**Directions for this task**
Where the word "modify" appears in a line of the entries below, count that line and give the total alone.

━━ Source data ━━

(** * Pinia: devtools bridge and map helpers

    A shallow embedding of the devtools bridge ([addDevtools],
    [devtoolsPlugin], [toastMessage]) and of [src/mapHelpers.ts]
    ([getCachedStore], [setMapStoreSuffix], [mapStores],
    [mapWritableState]).

    JavaScript objects that are shared and mutated in place (stores) live in
    a heap and are passed around by reference; module-level [let] bindings
    are fields of an explicit state; closures are Rocq functions over that
    state. *)

From Stdlib Require Import ZArith.
From stdpp Require Import base option strings list gmap fin_maps.

Open Scope string_scope.

(** ** JavaScript data *)

Set Warnings "-register-all".

(** The values that flow through the two modules: state trees, action
    arguments and results. *)
Inductive Value : Type :=
| VUndefined
| VNull
| VBool (b : bool)
| VNum (n : Z)
| VStr (s : string)
| VArr (items : list Value)
| VObj (fields : list (string * Value)).

(** Object identity of a store, of an application and of a pinia instance. *)
Definition Ref := nat.
Definition App := nat.
Definition Pinia := nat.

(** The [Store] shape both modules consume.  The TypeScript names [$id] and
    [$state] are spelled [_id] and [_state]; [props] holds the remaining own
    properties (the state keys and getters exposed on the store). *)
Record Store : Type := mkStore {
  _id : string;
  _state : Value;
  _getters : option (list string);
  props : gmap string Value
}.

#[global] Instance Store_inhabited : Inhabited Store :=
  populate (mkStore "" VUndefined None ∅).

(** Store objects by reference.  A JavaScript reference always denotes an
    object, so a read goes through the total lookup [h !!! r]. *)
Abbreviation Heap := (gmap Ref Store).

(** [store[key]]: a property that is absent reads as [undefined]. *)
Definition getProp (s : Store) (key : string) : Value :=
  default VUndefined (props s !! key).

(** [store[key] = value] *)
Definition setProp (s : Store) (key : string) (value : Value) : Store :=
  {| _id := _id s; _state := _state s; _getters := _getters s;
     props := <[key := value]> (props s) |}.

(** The characters a string literal writes with a backslash. *)
Definition dquote : string := String (Ascii.ascii_of_nat 34) "".
Definition newline : string := String (Ascii.ascii_of_nat 10) "".
Definition tab : string := String (Ascii.ascii_of_nat 9) "".

(** ** State passing *)

Definition State (S A : Type) : Type := S → A * S.

Definition ret {S A} (a : A) : State S A := λ s, (a, s).
Definition bind {S A B} (m : State S A) (k : A → State S B) : State S B :=
  λ s, let '(a, s') := m s in k a s'.
Definition gets {S A} (f : S → A) : State S A := λ s, (f s, s).
Definition modify {S} (f : S → S) : State S unit := λ s, (tt, f s).

(** stdpp's monad notations: [x ← m; k] and [m;; k]. *)
#[global] Instance State_ret {S} : MRet (State S) := @ret S.
#[global] Instance State_bind {S} : MBind (State S) := λ A B k m, bind m k.

(** ** Map helpers ([src/mapHelpers.ts]) *)

Module MapHelpers.

(** A component instance: the lazily created per-component store cache
    [_pStores] (absent until first use) and the bound pinia [$pinia]. *)
Record Vm : Type := mkVm {
  _pStores : option (gmap string Ref);
  _pinia : Pinia
}.

(** A store factory as [defineStore] returns it: the fixed [$id] and the
    function itself, which looks the store up in (or creates it in) the
    given pinia and returns the store object. *)
Record StoreDefinition : Type := mkDef {
  def_id : string;
  useStore : Pinia → Heap → Ref * Heap
}.

(** What an accessor runs against: [this] and the store objects. *)
Definition St : Type := Vm * Heap.

(** [getCachedStore(vm, useStore)] *)
Definition getCachedStore (d : StoreDefinition) : State St Ref :=
  λ '(vm, h),
    (* const cache = '_pStores' in vm ? vm._pStores! : (vm._pStores = {}) *)
    let cache := match _pStores vm with Some c => c | None => ∅ end in
    let id := def_id d in
    (* cache[id] || (cache[id] = useStore(vm.$pinia)) *)
    match cache !! id with
    | Some r => (r, (mkVm (Some cache) (_pinia vm), h))
    | None =>
        let '(r, h') := useStore d (_pinia vm) h in
        (r, (mkVm (Some (<[id := r]> cache)) (_pinia vm), h'))
    end.

(** The module-level state: [mapStoreSuffix] and the console. *)
Record Globals : Type := mkGlobals {
  mapStoreSuffix : string;
  console : list string
}.

(** [export let mapStoreSuffix = 'Store'] *)
Definition initialGlobals : Globals := mkGlobals "Store" [].

(** [setMapStoreSuffix(suffix)] *)
Definition setMapStoreSuffix (suffix : string) : State Globals unit :=
  modify (λ g, mkGlobals suffix (console g)).

(** One argument of [mapStores]: a store factory, or (the misuse the
    function guards against) an array of factories. *)
Inductive StoreArg : Type :=
| ArgStore (d : StoreDefinition)
| ArgArray (ds : list StoreDefinition).

(** An accessor of [mapStores]; [None] is a thrown [TypeError]. *)
Definition StoreAccessor : Type := St → option (Ref * St).

(** [useStore.$id + mapStoreSuffix]; an array has no [$id], and
    [undefined + suffix] is the string ["undefined"] followed by the
    suffix. *)
Definition accessorKey (suffix : string) (a : StoreArg) : string :=
  match a with
  | ArgStore d => def_id d ++ suffix
  | ArgArray _ => "undefined" ++ suffix
  end.

(** [function () { return getCachedStore(this, useStore) }].  For an
    array, [useStore.$id] is [undefined] and calling [useStore] is a
    [TypeError]. *)
Definition storeAccessor (a : StoreArg) : StoreAccessor :=
  match a with
  | ArgStore d => λ st, Some (getCachedStore d st)
  | ArgArray _ => λ '(vm, h),
      let cache := match _pStores vm with Some c => c | None => ∅ end in
      match cache !! "undefined" with
      | Some r => Some (r, (mkVm (Some cache) (_pinia vm), h))
      | None => None
      end
  end.

Definition mapStoresWarning : string :=
  "[🍍]: Directly pass all stores to " ++ dquote ++ "mapStores()" ++ dquote ++
  " without putting them in an array:" ++ newline ++
  "Replace" ++ newline ++
  tab ++ "mapStores([useAuthStore, useCartStore])" ++ newline ++
  "with" ++ newline ++
  tab ++ "mapStores(useAuthStore, useCartStore)" ++ newline ++
  "This will fail in production if not fixed.".

(** [mapStores(...stores)]; [dev] is the build flag [__DEV__]. *)
Definition mapStores (dev : bool) (stores : list StoreArg)
  : State Globals (gmap string StoreAccessor) :=
  λ g,
    let '(stores, g) :=
      match stores with
      | ArgArray ds :: _ =>
          if dev
          then (ArgStore <$> ds,
                mkGlobals (mapStoreSuffix g) (console g ++ [mapStoresWarning]))
          else (stores, g)
      | _ => (stores, g)
      end in
    (foldl (λ reduced useStore,
              <[accessorKey (mapStoreSuffix g) useStore := storeAccessor useStore]>
                reduced)
           ∅ stores,
     g).

(** The second argument of [mapWritableState]: an array of state keys, or
    an object from output key to state key. *)
Inductive KeysOrMapper : Type :=
| Keys (keys : list string)
| Mapper (m : gmap string string).



(** [Object.keys(o)] *)
Definition objectKeys {A} (o : gmap string A) : list string :=
  (map_to_list o).*1.


(** A value of the object given to [mapState]: the name of a state property
    or getter, or a function of the store, called with the component as
    [this]. *)
Inductive StateSelector : Type :=
| SelectKey (storeKey : string)
| SelectFn (fn : Ref → State St Value).

(** The second argument of [mapState]: an array of names, or an object from
    output key to selector. *)
Inductive StateKeysOrMapper : Type :=
| StateKeys (keys : list string)
| StateMapper (m : gmap string StateSelector).

(** [function () { return getCachedStore(this, useStore)[key] }] *)
Definition stateAccessor (d : StoreDefinition) (key : string) : State St Value :=
  r ← getCachedStore d;
  gets (λ '(_, h), getProp (h !!! r) key).

(** The accessor of the object form: [typeof storeKey === 'function' ?
    storeKey.call(this, store) : store[storeKey]]. *)
Definition selectorAccessor (d : StoreDefinition)
    (keysOrMapper : gmap string StateSelector) (key : string) : State St Value :=
  store ← getCachedStore d;
  match keysOrMapper !! key with
  | Some (SelectFn fn) => fn store
  | Some (SelectKey storeKey) => gets (λ '(_, h), getProp (h !!! store) storeKey)
  | None => gets (λ '(_, h), getProp (h !!! store) "undefined")
  end.

(** [mapState(useStore, keysOrMapper)] *)
Definition mapState (d : StoreDefinition) (keysOrMapper : StateKeysOrMapper)
  : gmap string (State St Value) :=
  match keysOrMapper with
  | StateKeys keys =>
      foldl (λ reduced key, <[key := stateAccessor d key]> reduced) ∅ keys
  | StateMapper m =>
      foldl (λ reduced key, <[key := selectorAccessor d m key]> reduced)
            ∅ (objectKeys m)
  end.

(** [export const mapGetters = mapState] *)
Definition mapGetters := mapState.

(** A function-valued property of a store: the arguments, the result. *)
Definition Method : Type := list Value → State St Value.

(** A method [mapActions] produces; [None] is a thrown [TypeError]. *)
Definition MappedAction : Type := list Value → St → option (Value * St).

(** [function (...args) { return getCachedStore(this, useStore)[key](...args) }];
    [methods] gives the function-valued properties of each store object. *)
Definition actionCaller (methods : Ref → gmap string Method)
    (d : StoreDefinition) (key : string) : MappedAction :=
  λ args st,
    let '(r, st) := getCachedStore d st in
    match methods r !! key with
    | Some action => Some (action args st)
    | None => None
    end.

(** [mapActions(useStore, keysOrMapper)] *)
Definition mapActions (methods : Ref → gmap string Method)
    (d : StoreDefinition) (keysOrMapper : KeysOrMapper)
  : gmap string MappedAction :=
  match keysOrMapper with
  | Keys keys =>
      foldl (λ reduced key, <[key := actionCaller methods d key]> reduced) ∅ keys
  | Mapper m =>
      foldl (λ reduced key,
               <[key := actionCaller methods d (default "undefined" (m !! key))]>
                 reduced)
            ∅ (objectKeys m)
  end.

End MapHelpers.

(** ** Devtools bridge *)

Module Devtools.

(** *** Strings *)

(** [haystack.startsWith(needle)] *)
Fixpoint startsWith (haystack needle : string) : bool :=
  match needle, haystack with
  | "", _ => true
  | String a needle', String b haystack' =>
      if decide (a = b) then startsWith haystack' needle' else false
  | String _ _, "" => false
  end.

(** [haystack.includes(needle)] *)
Fixpoint includes (haystack needle : string) : bool :=
  startsWith haystack needle ||
  match haystack with
  | "" => false
  | String _ haystack' => includes haystack' needle
  end.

━━━

**Solution for this task**
2